Smith first learns the importance of words from his grandmother. Gigi finds the notebook where he writes his rap lyrics, which are full of profanity and vulgar language. She writes him a letter expressing her disappointment and encouraging him to use his words for good. From this point on, he vows never to use profanity or to include vulgarity in his work. He sticks to his vow even when other rappers mock him for being soft. He believes in the power that words have on others, and his character and values tell him that he must then use that power to uplift people rather than drag them down, even though the hip-hop scene at the time valued lyrics that included the sort of language he eschewed.
Smith learns more about the power of storytelling when he meets Nelson Mandela while filming a biopic about Muhammed Ali. Smith remarks on how easy it is to get information about Ali because so many people respect him and want his story told well. During his conversation with Mandela, Smith says that his vocation pales in comparison to Mandela’s since Smith makes movies, while Mandela fights for equality. Mandela disagrees; he believes in the power of stories to change people’s attitudes. The fact that Smith is the most famous film star in the world means that he has a platform that few other people ever will have, which gives more reach to the stories he helps tell. This conversation with Mandela affirms for Will the importance of stories and storytelling and helps him believe that his work as an actor has a positive impact on the world.
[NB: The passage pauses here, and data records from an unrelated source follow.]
(** * pdf_classification: a model of the two scanners and their properties

    The repository holds two versions of one script:
    - [src/pdf_processor.py]    (module [V1] below), and
    - [src/pdf_processor_v6.py] (module [V6] below).

    Both walk a directory tree with [find], hand every path to a pool of
    worker processes running [process_single_pdf], and write one CSV row
    per result.  Everything the scripts obtain from outside (the file
    system, PyMuPDF, the [find] subprocess, the clock, the order in which
    futures complete) is an explicit input of the model; the functions of
    the scripts are translated one to one. *)

From Stdlib Require Import ZArith String Ascii List Permutation Lia.
From stdpp Require Import base gmap sets list strings pretty.

Set Warnings "-clear-no-such-hyp".

Local Open Scope string_scope.
Local Open Scope list_scope.
Local Open Scope Z_scope.

(** ** Python values and the outside world *)

Module Py.

(** A call that either returns or raises an [Exception] carrying a
    message (the text [f"{e}"] prints). *)
Inductive result (A : Type) : Type :=
| Ok (a : A)
| Raise (msg : string).
Arguments Ok {A} a.
Arguments Raise {A} msg.

(** What the scripts read from an opened [fitz] document. *)
Record Doc := {
  is_encrypted : bool;          (* doc.is_encrypted *)
  doc_page_count : result Z     (* doc.page_count, len(doc) *)
}.

(** The standard output of a started subprocess, read line by line:
    the lines obtained, and the exception that ended the reading after
    them, if one did (a line that does not decode, say). *)
Record ProcOut := {
  out_lines : list string;
  read_error : option string
}.

(** Library functions and operating-system state the scripts call into. *)
Record World := {
  normcase : string -> string;           (* os.path.normcase *)
  strip : string -> string;              (* str.strip *)
  rstrip_nl : string -> string;          (* str.rstrip("\n") *)
  str_path : string -> string;           (* str(Path(s)) *)
  path_exists : string -> bool;          (* Path.exists *)
  stat_size : string -> result Z;        (* Path.stat().st_size *)
  fitz_open : string -> result Doc;      (* fitz.open *)
  popen : list string -> result ProcOut; (* subprocess.Popen(argv), its stdout *)
  rglob_pdf : string -> list string;     (* Path.rglob("*.[pP][dD][fF]") *)
  elapsed_ms : string -> Z;              (* wall time spent on one file *)
  float_text : Z -> Z -> string;         (* str(n / d) of a float, as csv.writer prints it *)
  encode_error : string -> option string;
    (* the UnicodeEncodeError raised when the text is written to a file
       opened with encoding='utf-8', if it is: a text with a surrogate,
       which stands for a byte of a file name that is not UTF-8 *)
  append_error : option string
    (* the exception open(csv_file, 'a') raises, if it does *)
}.

(** Log records, by level. *)
Inductive LogRecord :=
| LogInfo (msg : string)
| LogWarning (msg : string)
| LogError (msg : string).

(** How a script ends: [main] returned, so the interpreter exits with
    status 0, or an exception escaped, so it exits with status 1. *)
Inductive Completion :=
| Returned
| Uncaught (msg : string).

Definition exit_status (c : Completion) : Z :=
  match c with
  | Returned => 0
  | Uncaught _ => 1
  end.

(** A line of a CSV file as [csv.reader] returns it from a file opened
    for reading in text mode: the cells of a row ([Cells []] is a blank
    line), or the point where asking for the next row raises (bytes that
    do not decode or parse).  A file that cannot be read at all is one
    whose first line is unreadable. *)
Inductive Line :=
| Cells (cs : list string)
| Unreadable (msg : string).

(** The output file: absent, or its lines. *)
Definition Store := option (list Line).

(** What a text written with [newline=''] reads back as from a file
    opened without it (universal newlines): a carriage return, with the
    line feed that follows it if one does, becomes a line feed. *)
Fixpoint universal_newlines (s : string) : string :=
  match s with
  | EmptyString => EmptyString
  | String c rest =>
      if Ascii.eqb c "013"%char then
        match rest with
        | String c' rest' =>
            if Ascii.eqb c' "010"%char
            then String "010"%char (universal_newlines rest')
            else String "010"%char (universal_newlines rest)
        | EmptyString => String "010"%char EmptyString
        end
      else String c (universal_newlines rest)
  end.

(** [concurrent.futures.as_completed]: the futures in the order they
    finish.  The order is chosen by the schedule [sched]: going through
    the futures from the last submitted to the first, the future is put
    at the position the schedule gives it among those placed so far. *)
Fixpoint as_completed {A : Type} (sched : list nat) (futs : list A) : list A :=
  match futs with
  | [] => []
  | f :: fs =>
      let rest := as_completed (tail sched) fs in
      let k := hd 0%nat sched in
      take k rest ++ f :: drop k rest
  end.

End Py.

Import Py.

(** ** src/pdf_processor.py *)

Module V1.

Definition PAGE_COUNT_THRESHOLD : Z := 100.
Definition FILE_SIZE_THRESHOLD_BYTES : Z := 10 * 1024 * 1024.

(** The dict [info] of [process_single_pdf]. *)
Record Info := {
  file_path : string;
  file_size_bytes : Z;
  can_open : bool;
  page_count : Z;
  processing_time : Z;      (* milliseconds; the script stores seconds rounded to 3 places *)
  error_message : string;
  category : string
}.

Definition set_file_size_bytes (v : Z) (i : Info) : Info :=
  {| file_path := file_path i; file_size_bytes := v; can_open := can_open i;
     page_count := page_count i; processing_time := processing_time i;
     error_message := error_message i; category := category i |}.

Definition set_can_open (v : bool) (i : Info) : Info :=
  {| file_path := file_path i; file_size_bytes := file_size_bytes i; can_open := v;
     page_count := page_count i; processing_time := processing_time i;
     error_message := error_message i; category := category i |}.

Definition set_page_count (v : Z) (i : Info) : Info :=
  {| file_path := file_path i; file_size_bytes := file_size_bytes i; can_open := can_open i;
     page_count := v; processing_time := processing_time i;
     error_message := error_message i; category := category i |}.

Definition set_processing_time (v : Z) (i : Info) : Info :=
  {| file_path := file_path i; file_size_bytes := file_size_bytes i; can_open := can_open i;
     page_count := page_count i; processing_time := v;
     error_message := error_message i; category := category i |}.

Definition set_error_message (v : string) (i : Info) : Info :=
  {| file_path := file_path i; file_size_bytes := file_size_bytes i; can_open := can_open i;
     page_count := page_count i; processing_time := processing_time i;
     error_message := v; category := category i |}.

Definition set_category (v : string) (i : Info) : Info :=
  {| file_path := file_path i; file_size_bytes := file_size_bytes i; can_open := can_open i;
     page_count := page_count i; processing_time := processing_time i;
     error_message := error_message i; category := v |}.

(** [process_single_pdf], lines 36-80.  The [try] body is the match;
    [except Exception as e] is every [Raise] branch; [finally] is the
    last update, reached on every path, the early [return]s included. *)
Definition process_single_pdf (w : World) (pdf_path : string) : Info :=
  let pdf_path := str_path w pdf_path in
  let info :=
    {| file_path := pdf_path; file_size_bytes := 0; can_open := false;
       page_count := 0; processing_time := 0; error_message := "";
       category := "N/A" |} in
  let info :=
    match stat_size w pdf_path with
    | Raise e => set_error_message e info
    | Ok size =>
        let info := set_file_size_bytes size info in
        if size <? 100 then
          set_error_message "文件过小 (too small)" info
        else
          match fitz_open w pdf_path with
          | Raise e => set_error_message e info
          | Ok doc =>
              if is_encrypted doc then
                set_error_message "加密PDF" info
              else
                match doc_page_count doc with
                | Raise e => set_error_message e info
                | Ok page_count =>
                    let info := set_page_count page_count info in
                    let info := set_can_open true info in
                    let page_cat := if page_count >? PAGE_COUNT_THRESHOLD then "L" else "S" in
                    let size_cat := if size >? FILE_SIZE_THRESHOLD_BYTES then "L" else "S" in
                    set_category (page_cat +:+ "-" +:+ size_cat) info
                end
          end
    end in
  set_processing_time (elapsed_ms w pdf_path) info.

Definition header : list string :=
  ["file_path"; "file_size_bytes"; "can_open"; "page_count";
   "processing_time"; "error_message"; "category"].

Definition csv_line (w : World) (info : Info) : Line :=
  Cells [file_path info; pretty (file_size_bytes info);
         if can_open info then "True" else "False";
         pretty (page_count info);
         float_text w (processing_time info) 1000;
         error_message info; category info].

(** What a call of [main] leaves behind. *)
Record Run := {
  completion : Completion;
  store : Store;                     (* the output file *)
  log : list LogRecord;
  futures : list (Info * string)     (* [futures], when the result loop starts *)
}.

(** [main], lines 83-144.  [workers] sets the size of the pool only and
    is left out; INFO lines are not in [log].  [Popen] is
    not guarded, and neither is the reading of its output inside the
    dict comprehension, which runs after the file was opened with "w". *)
Definition main (w : World) (sched : list nat) (root_path : string)
    (output_csv : Store) : Run :=
  let root_path := str_path w root_path in
  if negb (path_exists w root_path) then
    {| completion := Returned; store := output_csv;
       log := [LogError ("路径不存在: " +:+ root_path)]; futures := [] |}
  else
    match popen w ["find"; root_path; "-type"; "f"; "-name"; "*.pdf"] with
    | Raise e =>
        {| completion := Uncaught e; store := output_csv; log := []; futures := [] |}
    | Ok find_proc =>
        let pdf_paths := rstrip_nl w <$> out_lines find_proc in
        let f := [Cells header] in
        let futures := (fun pdf => (process_single_pdf w pdf, pdf)) <$> pdf_paths in
        match read_error find_proc with
        | Some e =>
            {| completion := Uncaught e; store := Some f; log := []; futures := futures |}
        | None =>
            let rows := csv_line w <$> as_completed sched (futures.*1) in
            {| completion := Returned; store := Some (f ++ rows); log := [];
               futures := futures |}
        end
    end.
Smith learns the power of words from Gigi, the power of the monomyth from Spielberg, and the power of story from Mandela. All of this combines to direct his career to the success that it becomes, but it also helps him advance the stories of others that need to be told, thus impacting generations of viewers.
Despite having great respect for his grandmother and mother and a positive, though complicated, relationship with his father, Will Smith’s childhood is consumed with troubles including divorce and violence. His family is solidly middle class, but because Smith sees how hard Daddio has to work to maintain their status, he concludes that if he can make enough money, he can save his future spouse and children from the stress and violence he suffers as a child.
Smith achieves all of his professional dreams and has more than enough money, but he finds that this does not make his family happy. His daughter believes that the picture he sees of their family is fictional. His wife cries often. He has a strained relationship with his son Trey, and he even has a custody battle with Sheree. He realizes that all of the money and success that he has earned has not made his family happy.
At this point, he begins to realize that something else is missing, and he learns that what his family most wants is for him to listen to and care about their feelings. Prior to this, because of his father’s violent outbursts and his mother’s stoicism, Smith always saw feelings as an impediment. He has to change this attitude to make his family feel loved. He takes credit for being a great provider and a great protector, but he learns that his family needs more, and because he cares so much about doing right by them, he does what is necessary to be able to appreciate their feelings and desires.
Smith learns that he, too, needs more. He states at one point that if a person lacks money and resources, they can blame this lack for their troubles and unhappiness. When a person has every material possession they could ever need and has power, prestige, and fame, and they still are not happy, they have to look into themselves. He confronts his dissatisfaction through meditation and ayahuasca treatments. He recognizes the beauty and bravery within him, and because of this, he is free to pursue a life of meaning.